Yes my DM is under a haematologist and her latest blood test showed she is anaemic and needs prescription grade iron tablets. But he can't prescribe them, he has to write to her GP to get him to prescribe them for her
Yep, that happened to my OH too with his cancer. Constantly to and fro between GP and consultant because neither will take responsibility. Whenever he has a complication or medication side effect and goes to GP, they are very reluctant to do anything and tell him to contact consultant. Same other way, if a blood test anomaly is picked up by the consultant, she just says to ask the GP for whatever is needed, when he contacts GP, they won't do anything without the consultant writing to them as they claim to have no access to the blood test results (which are done via the GP surgery).
It takes days, if not weeks, for the respective receptionists & administrators to establish a dialogue between GP and consultant to do something simple like, as you say, an iron tablet prescription.

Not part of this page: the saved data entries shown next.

(* ===== verification/ARP.v ===== *)
(** * ARP packets and the ARP client (pkg/daemon/arp)

    [packet.go]: a packet and its binary form, with Go's slice bounds and
    8-bit arithmetic.  [client.go] and [arp.go]: requests over a raw socket
    and the check of a new pod address.  A socket is the list of what will be
    read from it and the list of what was written to it.  The Ethernet frames
    of github.com/mdlayher/ethernet are the class [Ethernet]. *)

From S2P Require Import Prelude GoNet GoStrings Names Store.
Local Open Scope Z_scope.

(** ** Integers and slices of bytes *)

Definition uint8 (z : Z) : Z := z mod 2 ^ 8.

(** [binary.BigEndian] *)
Definition BigEndian_Uint16 (b0 b1 : Z) : Z := Z.lor b1 (Z.shiftl b0 8).
Definition BigEndian_bytes (v : Z) : list Z := [uint8 (Z.shiftr v 8); uint8 v].

(** [b[lo:hi]], a panic when it is out of range. *)
Definition slice (b : list Z) (lo hi : nat) : outcome (list Z) :=
  if decide ((lo ≤ hi ∧ hi ≤ length b)%nat) then Ret (take (hi - lo) (drop lo b)) else Panic.

(** [copy(b[lo:hi], src)] *)
Definition copy_to (b : list Z) (lo hi : nat) (src : list Z) : outcome (list Z) :=
  old ← slice b lo hi;
  Ret (take lo b ++ take (hi - lo) src ++ drop (length (take (hi - lo) src)) old ++ drop hi b).

(** [b[i] = v] *)
Definition set_byte (b : list Z) (i : nat) (v : Z) : outcome (list Z) :=
  if decide (i < length b)%nat then Ret (<[i := v]> b) else Panic.

(** [b[i]] *)
Definition get_byte (b : list Z) (i : nat) : outcome Z := deref (b !! i).

(** ** Packets *)

Definition ErrInvalidHardwareAddr : error := Errorf "invalid hardware address" [].
Definition ErrInvalidIP : error := Errorf "invalid IPv4 address" [].
Definition errInvalidARPPacket : error := Errorf "invalid ARP packet" [].
Definition ErrUnexpectedEOF : error := Errorf "unexpected EOF" [].

Definition OperationRequest : Z := 1.
Definition OperationReply : Z := 2.

Record Packet := mkPacket {
  HardwareType : Z; ProtocolType : Z; HardwareAddrLength : Z; IPLength : Z; p_Operation : Z;
  SenderHardwareAddr : list Z; SenderIP : list Z; TargetHardwareAddr : list Z; TargetIP : list Z
}.

Record Frame := mkFrame { f_Destination : list Z; f_Source : list Z; f_EtherType : Z; f_Payload : list Z }.

Class Ethernet : Type := {
  Broadcast : list Z;
  EtherTypeIPv4 : Z;
  EtherTypeARP : Z;
  Frame_MarshalBinary : Frame → outcome (list Z);
  Frame_UnmarshalBinary : list Z → outcome Frame
}.

(** The documented behaviour: the constants are those of IEEE 802, a frame
    with 6-byte addresses has a binary form, which reads back as the frame
    with its payload padded with zeros. *)
Class EthernetLaws (E : Ethernet) : Prop := {
  Broadcast_law : Broadcast = [255; 255; 255; 255; 255; 255];
  EtherTypeIPv4_law : EtherTypeIPv4 = 0x0800;
  EtherTypeARP_law : EtherTypeARP = 0x0806;
  Frame_law f : length (f_Destination f) = 6%nat → length (f_Source f) = 6%nat →
    0x0600 ≤ f_EtherType f < 2 ^ 16 →
    ∃ b n, Frame_MarshalBinary f = Ret b ∧
      Frame_UnmarshalBinary b = Ret (mkFrame (f_Destination f) (f_Source f) (f_EtherType f) (f_Payload f ++ replicate n 0))
}.

Section packet.
Context `{Ethernet}.

Definition NewPacket (op : Z) (srcHW srcIP dstHW dstIP : list Z) : outcome Packet :=
  if decide (length srcHW < 6)%nat then Fail ErrInvalidHardwareAddr
  else if decide (length dstHW < 6)%nat then Fail ErrInvalidHardwareAddr
  else if decide (Broadcast ≠ dstHW ∧ length srcHW ≠ length dstHW) then Fail ErrInvalidHardwareAddr
  else
    let srcIP := To4 srcIP in
    if decide (srcIP = []) then Fail ErrInvalidIP
    else
      let dstIP := To4 dstIP in
      if decide (dstIP = []) then Fail ErrInvalidIP
      else Ret (mkPacket 1 EtherTypeIPv4 (uint8 (Z.of_nat (length srcHW))) (uint8 (Z.of_nat (length srcIP))) op
                  srcHW srcIP dstHW dstIP).

(** The length is computed in [uint8]. *)
Definition marshal_size (p : Packet) : Z :=
  uint8 (uint8 (2 + 2 + 1 + 1 + 2 + uint8 (IPLength p * 2)) + uint8 (HardwareAddrLength p * 2)).

Definition Packet_MarshalBinary (p : Packet) : outcome (list Z) :=
  let b := replicate (Z.to_nat (marshal_size p)) 0 in
  b ← copy_to b 0 2 (BigEndian_bytes (HardwareType p));
  b ← copy_to b 2 4 (BigEndian_bytes (ProtocolType p));
  b ← set_byte b 4 (HardwareAddrLength p);
  b ← set_byte b 5 (IPLength p);
  b ← copy_to b 6 8 (BigEndian_bytes (p_Operation p));
  let n := 8%nat in
  let hal := Z.to_nat (HardwareAddrLength p) in
  let pl := Z.to_nat (IPLength p) in
  b ← copy_to b n (n + hal) (SenderHardwareAddr p);
  let n := (n + hal)%nat in
  b ← copy_to b n (n + pl) (SenderIP p);
  let n := (n + pl)%nat in
  b ← copy_to b n (n + hal) (TargetHardwareAddr p);
  let n := (n + hal)%nat in
  copy_to b n (n + pl) (TargetIP p).

(** [binary.BigEndian.Uint16(b[lo:lo+2])] *)
Definition get_uint16 (b : list Z) (lo : nat) : outcome Z :=
  s ← slice b lo (lo + 2);
  b0 ← get_byte s 0; b1 ← get_byte s 1; Ret (BigEndian_Uint16 b0 b1).

(** The fixed part is stored in the receiver before the second check. *)
Definition Packet_UnmarshalBinary (b : list Z) : M Packet unit :=
  if decide (length b < 8)%nat then fail ErrUnexpectedEOF
  else
    ht ← lift (get_uint16 b 0);
    pt ← lift (get_uint16 b 2);
    mlb ← lift (get_byte b 4);
    ilb ← lift (get_byte b 5);
    op ← lift (get_uint16 b 6);
    modify (λ p, mkPacket ht pt mlb ilb op (SenderHardwareAddr p) (SenderIP p) (TargetHardwareAddr p) (TargetIP p));;
    let n := 8%nat in
    let ml := Z.to_nat mlb in
    let il := Z.to_nat ilb in
    if decide (length b < n + ml * 2 + il * 2)%nat then fail ErrUnexpectedEOF
    else
      sha ← lift (slice b n (n + ml));
      let n := (n + ml)%nat in
      sip ← lift (slice b n (n + il));
      let n := (n + il)%nat in
      tha ← lift (slice b n (n + ml));
      let n := (n + ml)%nat in
      tip ← lift (slice b n (n + il));
      put (mkPacket ht pt mlb ilb op sha sip tha tip).

Definition zero_packet : Packet := mkPacket 0 0 0 0 0 [] [] [] [].

Definition parsePacket (buf : list Z) : outcome (Packet * Frame) :=
  f ← Frame_UnmarshalBinary buf;
  if decide (f_EtherType f ≠ EtherTypeARP) then Fail errInvalidARPPacket
  else
    match Packet_UnmarshalBinary (f_Payload f) zero_packet with
    | (Ret _, p) => Ret (p, f)
    | (Fail err, _) => Fail err
    | (Panic, _) => Panic
    | (Diverge, _) => Diverge
    end.
End packet.

(** ** The client *)

(** A raw socket: what the next reads return, what was written (the frame and
    the address of the socket), what a write returns and what [SetDeadline]
    returns. *)
Record Conn := mkConn {
  c_inbox : list (outcome (list Z)); c_outbox : list (list Z * list Z); c_write : list Z → list Z → outcome unit;
  c_deadline : outcome unit
}.

(** A read without a datagram or a timeout blocks. *)
Definition ReadFrom : M Conn (list Z) := λ c,
  match c_inbox c with
  | [] => (Diverge, c)
  | r :: inbox => (r, mkConn inbox (c_outbox c) (c_write c) (c_deadline c))
  end.

Definition SetDeadline : M Conn unit := λ c, (c_deadline c, c).

Definition conn_WriteTo (fb addr : list Z) : M Conn unit := λ c,
  match c_write c fb addr with
  | Ret _ => (Ret tt, mkConn (c_inbox c) (c_outbox c ++ [(fb, addr)]) (c_write c) (c_deadline c))
  | o => (o, c)
  end.

Definition errNoIPv4Addr : error := Errorf "no IPv4 address available for interface" [].

Record ARPClient := mkARPClient { ac_ifi : list Z; ac_ip : list Z }.

Section client.
Context `{Ethernet}.

Definition WriteTo (p : Packet) (addr : list Z) : M Conn unit :=
  pb ← lift (Packet_MarshalBinary p);
  fb ← lift (Frame_MarshalBinary (mkFrame addr (SenderHardwareAddr p) EtherTypeARP pb));
  conn_WriteTo fb addr.

Definition Request (c : ARPClient) (ip : list Z) : M Conn unit :=
  if decide (ac_ip c = []) then fail errNoIPv4Addr
  else
    arp ← lift (NewPacket OperationRequest (ac_ifi c) (ac_ip c) Broadcast ip);
    WriteTo arp Broadcast.

(** The loop takes one datagram a round; the datagram is cut at the length
    of the buffer. *)
Fixpoint read_loop (fuel : nat) : M Conn (Packet * Frame) :=
  match fuel with
  | O => lift Diverge
  | S fuel =>
      buf ← ReadFrom;
      match parsePacket (take 128 buf) with
      | Fail err => if decide (err = errInvalidARPPacket) then read_loop fuel else fail err
      | o => lift o
      end
  end.

(** One round more than there is to read: the last one blocks. *)
Definition Read : M Conn (Packet * Frame) := λ c, read_loop (S (length (c_inbox c))) c.

Fixpoint resolve_loop (fuel : nat) (ip : list Z) : M Conn (list Z) :=
  match fuel with
  | O => lift Diverge
  | S fuel =>
      '(arp, _) ← Read;
      if decide (p_Operation arp ≠ OperationReply) then resolve_loop fuel ip
      else if negb (IP_Equal (SenderIP arp) ip) then resolve_loop fuel ip
      else mret (SenderHardwareAddr arp)
  end.

(** As many rounds as there are datagrams, and the one that blocks. *)
Definition await_reply (ip : list Z) : M Conn (list Z) := λ s, resolve_loop (S (length (c_inbox s))) ip s.

Definition Resolve (c : ARPClient) (ip : list Z) : M Conn (list Z) := Request c ip;; await_reply ip.

Definition Reply (req : Packet) (hwAddr ip : list Z) : M Conn unit :=
  p ← lift (NewPacket OperationReply hwAddr ip (SenderHardwareAddr req) (SenderIP req));
  WriteTo p (SenderHardwareAddr req).

(** ** arp.go *)

(** [Dial] takes the next socket of the environment, or the error in its
    place, and leaves the used one behind; a deadline shows as a failed read. *)
Record Link := mkLink { l_next : list (outcome Conn); l_used : list Conn }.

Definition with_socket {A} (dialError : error → error) (m : M Conn A) : M Link A := λ l,
  match l_next l with
  | [] => (Diverge, l)
  | Ret c :: next => let '(o, c') := m c in (o, mkLink next (l_used l ++ [c']))
  | Fail e :: next => (Fail (dialError e), mkLink next (l_used l))
  | Panic :: next => (Panic, mkLink next (l_used l))
  | Diverge :: next => (Diverge, mkLink next (l_used l))
  end.

Definition pingOverInterface (ifi srcIP dstIP : list Z) : M Link (list Z) :=
  with_socket (Wrapf "failed to init client with ip %v interface %v: %v" [IP_String srcIP])
    (wrap (Wrapf "set arp client dead line error: %v" []) SetDeadline;;
     wrap (Wrapf "failed to resolve dst ip %v: %v" [IP_String dstIP]) (Resolve (mkARPClient ifi srcIP) dstIP)).

Definition gratuitous_one (c : ARPClient) (ip : list Z) (op : Z) : M Conn unit :=
  arp ← wrap (Wrapf "failed create arp packet: %v" []) (lift (NewPacket op (ac_ifi c) (ac_ip c) Broadcast ip));
  wrap (Wrapf "failed to send gratuitous packet: %v" []) (WriteTo arp Broadcast).

Definition gratuitousOverInterface (ip ifi : list Z) : M Link unit :=
  with_socket (Wrapf "failed to init client with ip %v interface %v: %v" [IP_String ip])
    (each (gratuitous_one (mkARPClient ifi ip) ip) [OperationRequest; OperationReply]).

(** An answer is an error, an error is what is hoped for. *)
Definition check_duplicate (ifi srcPod : list Z) : M Link unit := λ l,
  match pingOverInterface ifi (ParseIP "0.0.0.0") srcPod l with
  | (Ret duplicatedHw, l) =>
      (Fail (Errorf "pod ip %v duplicated, please check if ip %v is occupied by other machines or containers, another hw addr is %v"
               [IP_String srcPod; IP_String srcPod; HardwareAddr_String duplicatedHw]), l)
  | (Fail _, l) => (Ret tt, l)
  | (Panic, l) => (Panic, l)
  | (Diverge, l) => (Diverge, l)
  end.

Definition CheckWithTimeout (ifi srcPod gateway : list Z) : M Link unit :=
  wrap (Wrapf "failed to resolve arp from pod %v to gateway %v: %v, vlan network seems not working, please check the setting of %v's upper physical switch port first" [IP_String srcPod; IP_String gateway])
    (pingOverInterface ifi srcPod gateway);;
  check_duplicate ifi srcPod;;
  wrap (Wrapf "failed to send gratuitous arp for pod %v: %v" [IP_String srcPod])
    (gratuitousOverInterface srcPod ifi).
End client.

(** ** A concrete reading of the frame format: addresses, type, payload *)

Definition ethernet_concrete : Ethernet := {|
  Broadcast := [255; 255; 255; 255; 255; 255];
  EtherTypeIPv4 := 0x0800;
  EtherTypeARP := 0x0806;
  Frame_MarshalBinary f := Ret (f_Destination f ++ f_Source f ++ BigEndian_bytes (f_EtherType f) ++ f_Payload f);
  Frame_UnmarshalBinary b :=
    match drop 12 b with
    | t0 :: t1 :: payload => Ret (mkFrame (take 6 b) (take 6 (drop 6 b)) (BigEndian_Uint16 t0 t1) payload)
    | _ => Fail ErrUnexpectedEOF
    end
|}.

Why the hell can't the GP/consultant just talk to each other directly in the first place, maybe even by something they may not have heard of called email? Why do they expect the patient to take control when it would be easier and quicker for them to make direct contact.
And why can't a cancer consultant issue a prescription for Iron tablets in the first place? It's nonsensical. When OH is having chemotherapy, the consultant issues the prescription for loads of tablets, anti biotics, anti virals, which are handed to him by the oncology dept.
We're at least on top of things and can keep on at the GP or oncology to get things sorted, but it must be awful for people who are , maybe, more elderly, forgetful, or whatever and don't have anyone to advocate for them - it's very easy to see how people fall through the cracks, when they're just passed around the NHS departments to sort themselves.
None of this inefficient stupidity is the govt's fault - it's the NHS management themselves who are putting up that kind of stupid obstacle. It would take the consultant a few seconds to tick a few boxes on their computer and print a prescription. But no, instead it's series of phone calls, letters etc spanning days/weeks.